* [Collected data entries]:
Lemma main_step_Inv2 (x : Extern) (p p' : Proc) :
  Inv x p -> Inv2 x p -> status p = Running -> main_step x p = Some p' ->
  Inv2 x p'.
Proof.
  intros HI HI2 Hrun Hstep. unfold main_step in Hstep.
  destruct (pc p) eqn:Hpc.
  - (* settings.Init() *)
    destruct (settings_Init x) as [e|] eqn:Hsi; cbn in Hstep;
      inversion Hstep; subst p'; clear Hstep;
      at_pc2 HI HI2 Hpc; constructor; crush2.
  - (* logger.Init *)
    unfold call in Hstep.
    destruct (settings.LogConfig_ (settings_Conf x)) as [cfg|] eqn:Hcfg.
    + destruct (UnmarshalText x (settings.Level cfg)) as [lvl|e] eqn:Hu.
      * rewrite (logger_Init_parsed _ _ _ Hu) in Hstep. cbn in Hstep.
        inversion Hstep; subst p'; clear Hstep.
        at_pc2 HI HI2 Hpc; constructor; crush2.
      * pose proof (logger_not_ok Hcfg Hu) as Hnl.
        rewrite (logger_Init_unparsed _ _ _ Hu) in Hstep. cbn in Hstep.
        inversion Hstep; subst p'; clear Hstep.
        at_pc2 HI HI2 Hpc; constructor; crush2.
    + assert (Hnl : ~ logger_ok x).
      { unfold logger_ok, returns. rewrite Hcfg. discriminate. }
      rewrite logger_Init_nil in Hstep. cbn in Hstep.
      inversion Hstep; subst p'; clear Hstep.
      at_pc2 HI HI2 Hpc; constructor; crush2.
  - (* defer zap.L().Sync() *)
    inversion Hstep; subst p'; clear Hstep.
    at_pc2 HI HI2 Hpc; constructor; crush2.
  - (* zap.L().Debug *)
    cbn in Hstep. inversion Hstep; subst p'; clear Hstep.
    at_pc2 HI HI2 Hpc; constructor; crush2.
  - (* mysql.Init *)
    unfold call in Hstep.
    destruct (settings.MySQLConfig_ (settings_Conf x)) as [cfg|] eqn:Hcfg.
    + destruct (sqlx_Connect x "mysql" (dsn_of cfg)) as [e|] eqn:Hc.
      * pose proof (mysql_not_ok Hcfg Hc) as Hnm.
        rewrite (mysql_Init_refused _ _ _ Hc) in Hstep. cbn in Hstep.
        inversion Hstep; subst p'; clear Hstep.
        at_pc2 HI HI2 Hpc; constructor; crush2.
      * assert (Hmok : mysql_ok x).
        { unfold mysql_ok, returns. rewrite Hcfg, (mysql_Init_connected _ _ _ Hc).
          reflexivity. }
        rewrite (mysql_Init_connected _ _ _ Hc) in Hstep. cbn in Hstep.
        inversion Hstep; subst p'; clear Hstep.
        at_pc2 HI HI2 Hpc; constructor; crush2.
    + assert (Hnm : ~ mysql_ok x).
      { unfold mysql_ok, returns. rewrite Hcfg. discriminate. }
      rewrite mysql_Init_nil in Hstep. cbn in Hstep.
      inversion Hstep; subst p'; clear Hstep.
      at_pc2 HI HI2 Hpc; constructor; crush2.
  - (* defer mysql.Close() *)
    inversion Hstep; subst p'; clear Hstep.
    at_pc2 HI HI2 Hpc; constructor; crush2.
  - (* redis.Init() *)
    destruct (redis_Init x) as [e|] eqn:Hri; cbn in Hstep;
      inversion Hstep; subst p'; clear Hstep;
      at_pc2 HI HI2 Hpc; constructor; crush2.
  - (* defer redis.Close() *)
    inversion Hstep; subst p'; clear Hstep.
    at_pc2 HI HI2 Hpc; constructor; crush2.
  - (* routes.Setup() *)
    inversion Hstep; subst p'; clear Hstep.
    at_pc2 HI HI2 Hpc; constructor; crush2.
  - (* &http.Server{...} *)
    inversion Hstep; subst p'; clear Hstep.
    at_pc2 HI HI2 Hpc; constructor; crush2.
  - (* go func() *)
    inversion Hstep; subst p'; clear Hstep.
    at_pc2 HI HI2 Hpc; constructor; crush2.
  - (* quit := make(chan os.Signal, 1) *)
    inversion Hstep; subst p'; clear Hstep.
    at_pc2 HI HI2 Hpc; constructor; crush2.
  - (* signal.Notify *)
    inversion Hstep; subst p'; clear Hstep.
    at_pc2 HI HI2 Hpc; constructor; crush2.
  - (* <-quit *)
    destruct (quit p) as [|s rest] eqn:Hq'; [discriminate Hstep|].
    inversion Hstep; subst p'; clear Hstep.
    pose proof (i2_cap HI2) as Hcap. rewrite Hq' in Hcap. cbn in Hcap.
    at_pc2 HI HI2 Hpc; constructor; crush2.
  - (* zap.L().Info *)
    cbn in Hstep. inversion Hstep; subst p'; clear Hstep.
    at_pc2 HI HI2 Hpc; constructor; crush2.
  - (* context.WithTimeout *)
    inversion Hstep; subst p'; clear Hstep.
    at_pc2 HI HI2 Hpc; constructor; crush2.
  - (* defer cancel() *)
    inversion Hstep; subst p'; clear Hstep.
    at_pc2 HI HI2 Hpc; constructor; crush2.
  - (* srv.Shutdown(ctx) is called *)
    destruct (srv p) as [s|] eqn:Hs;
      inversion Hstep; subst p'; clear Hstep;
      at_pc2 HI HI2 Hpc; constructor; crush2.
  - (* srv.Shutdown(ctx) returns *)
    cbn in Hstep.
    destruct (srv_Shutdown x ctx) as [e|] eqn:Hsd;
      inversion Hstep; subst p'; clear Hstep;
      at_pc2 HI HI2 Hpc; constructor; crush2.
  - (* zap.L().Fatal *)
    inversion Hstep; subst p'; clear Hstep.
    at_pc2 HI HI2 Hpc; constructor; crush2.
  - (* fmt.Printf; return *)
    inversion Hstep; subst p'; clear Hstep.
    at_pc2 HI HI2 Hpc; constructor; crush2.
  - (* returning *)
    destruct (defers p) as [|d ds] eqn:Hds.
    + inversion Hstep; subst p'; clear Hstep.
      at_pc2 HI HI2 Hpc; constructor; crush2.
    + unfold call in Hstep.
      destruct d; cbn in Hstep;
        [ | destruct (db (world p)) as [h|] eqn:Hdb'; cbn in Hstep | | ];
        inversion Hstep; subst p'; clear Hstep;
        at_pc2 HI HI2 Hpc; constructor; crush2.
  - (* panicking *)
    destruct (defers p) as [|d ds] eqn:Hds.
    + inversion Hstep; subst p'; clear Hstep.
      at_pc2 HI HI2 Hpc; constructor; crush2.
    + unfold call in Hstep.
      destruct d; cbn in Hstep;
        [ | destruct (db (world p)) as [h|] eqn:Hdb'; cbn in Hstep | | ];
        inversion Hstep; subst p'; clear Hstep;
        at_pc2 HI HI2 Hpc; constructor; crush2.
Qed.

Lemma step_Inv2 (x : Extern) (c : Choice) (p p' : Proc) :
  Inv x p -> Inv2 x p -> step x c p = Some p' -> Inv2 x p'.
Proof.
  intros HI HI2 Hstep. unfold step in Hstep.
  destruct (status p) eqn:Hrun; try discriminate Hstep.
  destruct c as [|fail|s].
  - exact (main_step_Inv2 HI HI2 Hrun Hstep).
  - exact (listener_step_Inv2 fail HI HI2 Hrun Hstep).
  - inversion Hstep; subst p'. exact (deliver_Inv2 s HI HI2 Hrun).
Qed.

Lemma run_Inv2 (x : Extern) (cs : list Choice) :
  forall p p', Inv x p -> Inv2 x p -> run x cs p = Some p' -> Inv2 x p'.
Proof.
  induction cs as [|c cs IH]; intros p p' HI HI2 Hrun; cbn in Hrun.
  - inversion Hrun; subst p'. exact HI2.
  - destruct (step x c p) as [p1|] eqn:Hstep; [|discriminate Hrun].
    exact (IH p1 p' (step_Inv c HI Hstep) (step_Inv2 c HI HI2 Hstep) Hrun).
Qed.

Lemma reachable_Inv2 (x : Extern) (p : Proc) : reachable x p -> Inv2 x p.
Proof.
  intros [cs Hrun]. exact (run_Inv2 cs (Inv_init x) (Inv2_init x) Hrun).
Qed.

(** ** The supervisor: more of what every run has *)

Lemma count_pos_in (f : Event -> bool) (t : list Event) (e : Event) :
  In e t -> f e = true -> (1 <= count f t)%nat.
Proof.
  intros Hin Hf. destruct (count f t) eqn:Hc; [|lia].
  rewrite (count_zero_not_in f t e Hc Hin) in Hf. discriminate Hf.
Qed.

(** X8: [main] panics only on a configuration that lacks the section of the
    logger or that of the database.  When [settings.Conf] holds both, no run
    of the process reaches a panic: [srv] is never nil when it is used, and
    the deferred [mysql.Close] never finds a nil handle.  (The calls into
    the packages outside these sources are taken not to panic.) *)
Theorem main_panics_only_without_config (x : Extern) (p : Proc) :
  reachable x p -> config_present x ->
  (forall v, pc p <> panicking v) /\ (forall v, status p <> Crashed v).
Proof.
  intros Hp Hcfg. pose proof (reachable_Inv2 Hp) as HI2. split; intros v H.
  - exact (i2_panic HI2 H Hcfg).
  - exact (i2_crash HI2 H Hcfg).
Qed.

(** X9: a missing section is not reported as an error.  When
    [settings.Init] succeeds and [settings.Conf.LogConfig] is nil, or
    [logger.Init] succeeds and [settings.Conf.MySQLConfig] is nil, [main]
    alone runs into a nil dereference and the process crashes: nothing is
    printed and no store is closed; the deferred [zap.L().Sync()] runs
    when the logger had been installed. *)
Theorem missing_config_crashes (x : Extern) :
  settings_ok x ->
  settings.LogConfig_ (settings_Conf x) = None
  \/ (logger_ok x /\ settings.MySQLConfig_ (settings_Conf x) = None) ->
  exists n p,
    run x (repeat RunMain n) init = Some p
    /\ status p = Crashed nil_dereference
    /\ (forall t, ~ In (EvPrintf t) (trace p))
    /\ count is_teardown (trace p) = O
    /\ (logger_ok x -> In EvSync (trace p)).
Proof.
  intros Hs [Hlc | [Hl Hmc]]; unfold settings_ok in Hs.
  - exists 3%nat. cbn [repeat].
    run_step. rewrite Hs. state_norm.
    run_step. rewrite Hlc, logger_Init_nil. state_norm.
    run_step.
    cbn [run]. eexists. split; [reflexivity|]. unfold trace. cbn.
    split; [reflexivity|]. split; [|split; [reflexivity|]].
    + intros t [H|[]]. discriminate H.
    + unfold logger_ok, returns. rewrite Hlc, logger_Init_nil. discriminate.
  - destruct (logger_ok_inv Hl) as (lc & lvl & Hlc & Hu).
    exists 7%nat. cbn [repeat].
    run_step. rewrite Hs. state_norm.
    run_step. rewrite Hlc, (logger_Init_parsed _ _ _ Hu). state_norm.
    do 2 run_step.
    run_step. rewrite Hmc, mysql_Init_nil. state_norm.
    do 2 run_step.
    cbn [run]. eexists. split; [reflexivity|]. unfold trace. cbn.
    split; [reflexivity|]. split; [|split; [reflexivity|]].
    + intros t H. repeat (destruct H as [H|H]; [discriminate H|]). exact H.
    + intros _. tauto.
Qed.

* [Work task]: Among the lines above, find those containing the word "panicking" and copy each.

* [Final answer]:
  - (* panicking *)
  (forall v, pc p <> panicking v) /\ (forall v, status p <> Crashed v).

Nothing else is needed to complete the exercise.